“He that wishes the end must take the means,” M. de Musadieu replied. “I will grant you willingly that he adores peace if you will concede to me that he always wishes to make war in order to obtain it. But that is an indisputable and phenomenal truth: In this world war is made only to obtain peace!”
A servant announced: “Madame la Duchesse de Mortemain.”
Between the folding-doors appeared a tall, large woman, who entered with an air of authority.
Guilleroy hastened to meet her, and kissed her hand, saying:
“How do you do, Duchess?”
The other two men saluted her with a certain distinguished familiarity, for the Duchess’s manner was both cordial and abrupt.
She was the widow of General the Duc de Mortemain, mother of an only daughter married to the Prince de Salia; daughter of the Marquis de Farandal, of high family and royally rich, and received at her mansion in the Rue de Varenne all the celebrities of the world, who met and complimented one another there. No Highness passed through Paris without dining at her table; no man could attract public attention that she did not immediately wish to know him. She must see him, make him talk to her, form her own judgment of him. This amused her greatly, lent interest to life, and fed the flame of imperious yet kindly curiosity that burned within her.
She had hardly seated herself when the same servant announced:
“Monsieur le Baron and Madame la Baronne de Corbelle.”
They were young; the Baron was bald and fat, the Baroness was slender, elegant, and very dark.

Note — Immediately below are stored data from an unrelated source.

#[export] Program Instance MessagesRenders : Renders streamEncoder streamDecoder := { rsim := asim }.
Next Obligation. intros. by eapply messages_step. Qed.
Next Obligation.
  intros m s e d evs evs' [H1 H2 H3 H4 H5 H6 H7 H8 H9 H10 H11 H12 H13 H14] Hd Hcnt. split.
  { cbn. unfold finish. by rewrite H3, Hd. }
  rewrite H13, H14, Hd. split; [done|]. rewrite <- reported_usage by done.
  destruct (usageAfter None evs) as [u|] eqn:E; [|done].
  apply usageAfter_in in E as [E|E]; [done|]. rewrite Forall_forall in Hcnt. apply list_elem_of_In, Hcnt in E. cbn in E.
  unfold usageEvent, reported. destruct (Z.ltb_spec 0 (InputTokens u)); cbn.
  - rewrite (proj2 (Z.ltb_lt 0 (InputTokens u))) by done. done.
  - replace (0 <? 0) with false by done. cbn. destruct (Z.ltb_spec 0 (OutputTokens u)); [|done]. cbn. unfold tokens. do 2 f_equal. lia.
Qed.

Lemma messages_sim_start req :
  ValidString (match req with Some r => rq_Model r | None => "" end) = true ->
  asim ∅ opening (NewStreamEncoder req) (ready NewStreamDecoder) [] [].
Proof.
  intros Hmod. split; [done|done|done|done| | | | |done|done|done|done|done|done]; cbn.
  - intros i. rewrite lookup_empty. split; [set_solver|by intros []].
  - intros i. rewrite !lookup_empty. split; by intros [].
  - intros i i' H. by rewrite lookup_empty in H.
  - by intros i ?%not_elem_of_nil.
Qed.

(** ** The decoder's events are UTF-8 *)

Lemma msg_ends_valid l : forallb validEvent (List.map (fun i => StreamEventContentEnd (Some i)) l) = true.
Proof. by induction l. Qed.

Lemma deltaEvents_valid i raw : forallb validEvent (deltaEvents i (unmarshalDelta raw)) = true.
Proof.
  destruct (unmarshal_delta_valid raw) as (V1 & V2 & V3). unfold deltaEvents.
  repeat match goal with |- context [if ?b then _ else _] => destruct b end; try done; cbn; by rewrite ?V1, ?V2, ?V3.
Qed.

Lemma usageEvent_valid i o : forallb validEvent (usageEvent i o) = true.
Proof. unfold usageEvent. by destruct (_ || _). Qed.

Lemma finish_utf8 d : forallb validEvent (finish d).2 = true.
Proof. unfold finish. destruct (sd_done d); [done|]. cbn. by rewrite forallb_app, msg_ends_valid. Qed.

#[export] Program Instance MessagesUtf8 : Utf8 streamDecoder.
Next Obligation.
  intros d data d' es. cbn [payload MessagesDecoder]. unfold messagesPayload. destruct (sd_done d); [by intros [= <- <-]|].
  destruct (unmarshalPayload data) as [err|p] eqn:E; [done|]. destruct (unmarshal_payload_valid _ _ E) as [V1 V2].
  intros H. assert (es = (payloadEvents d p).2) as -> by (by destruct (payloadEvents d p); injection H as <- <-). clear H.
  unfold payloadEvents.
  destruct (String.eqb (ap_Type p) "message_start"); [cbn; by rewrite V1, V2, usageEvent_valid|].
  destruct (String.eqb (ap_Type p) "content_block_start").
  { unfold blockStart. destruct (unmarshal_block_valid (ap_ContentBlock p)) as (B1 & B2 & B3).
    repeat match goal with |- context [if ?b then _ else _] => destruct b end; cbn; by rewrite ?B1, ?B2. }
  destruct (String.eqb (ap_Type p) "content_block_delta").
  { unfold blockDelta. destruct (sd_open d !! _); [apply deltaEvents_valid|]. unfold deltaPart.
    repeat match goal with |- context [if ?b then _ else _] => destruct b end; cbn; by rewrite ?deltaEvents_valid. }
  destruct (String.eqb (ap_Type p) "content_block_stop"); [by destruct (sd_open d !! _)|].
  destruct (String.eqb (ap_Type p) "message_delta").
  { unfold messageDelta. destruct (String.eqb (unmarshalStop _) ""); cbn; rewrite ?forallb_app, usageEvent_valid; [done|].
    cbn. by rewrite msg_ends_valid. }
  destruct (String.eqb (ap_Type p) "message_stop"); [apply finish_utf8|]. by destruct (String.eqb (ap_Type p) "error").
Qed.
Next Obligation. intros d d' es. cbn. pose proof (finish_utf8 d) as H. destruct (finish d). intros [= <- <-]. exact H. Qed.

End Back.

(** ** What a stream event says

    The text a block opens with counts as text. *)
Section Said.
Context {MJ : MessagesJson}.

Definition stopSays (stop : string) : said :=
  mkSaid "" "" "" (if String.eqb stop "" then [] else [canonicalFinish stop]).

This couple occupied a peculiar situation in the French aristocracy due solely to a scrupulous choice of connections. Belonging to the polite world, but without value or talent, moved in all their actions by an immoderate love of that which is select, correct, and distinguished; by dint of visiting only the most princely houses, of professing their royalist sentiments, pious and correct to a supreme degree; by respecting all that should be respected, by condemning all that should be condemned, by never being mistaken on a point of worldly dogma or hesitating over a detail of etiquette, they had succeeded in passing in the eyes of many for the finest flower of high life. Their opinion formed a sort of code of correct form and their presence in a house gave it a true title of distinction.
The Corbelles were relatives of the Comte de Guilleroy.
“Well,” said the Duchess in astonishment, “and your wife?”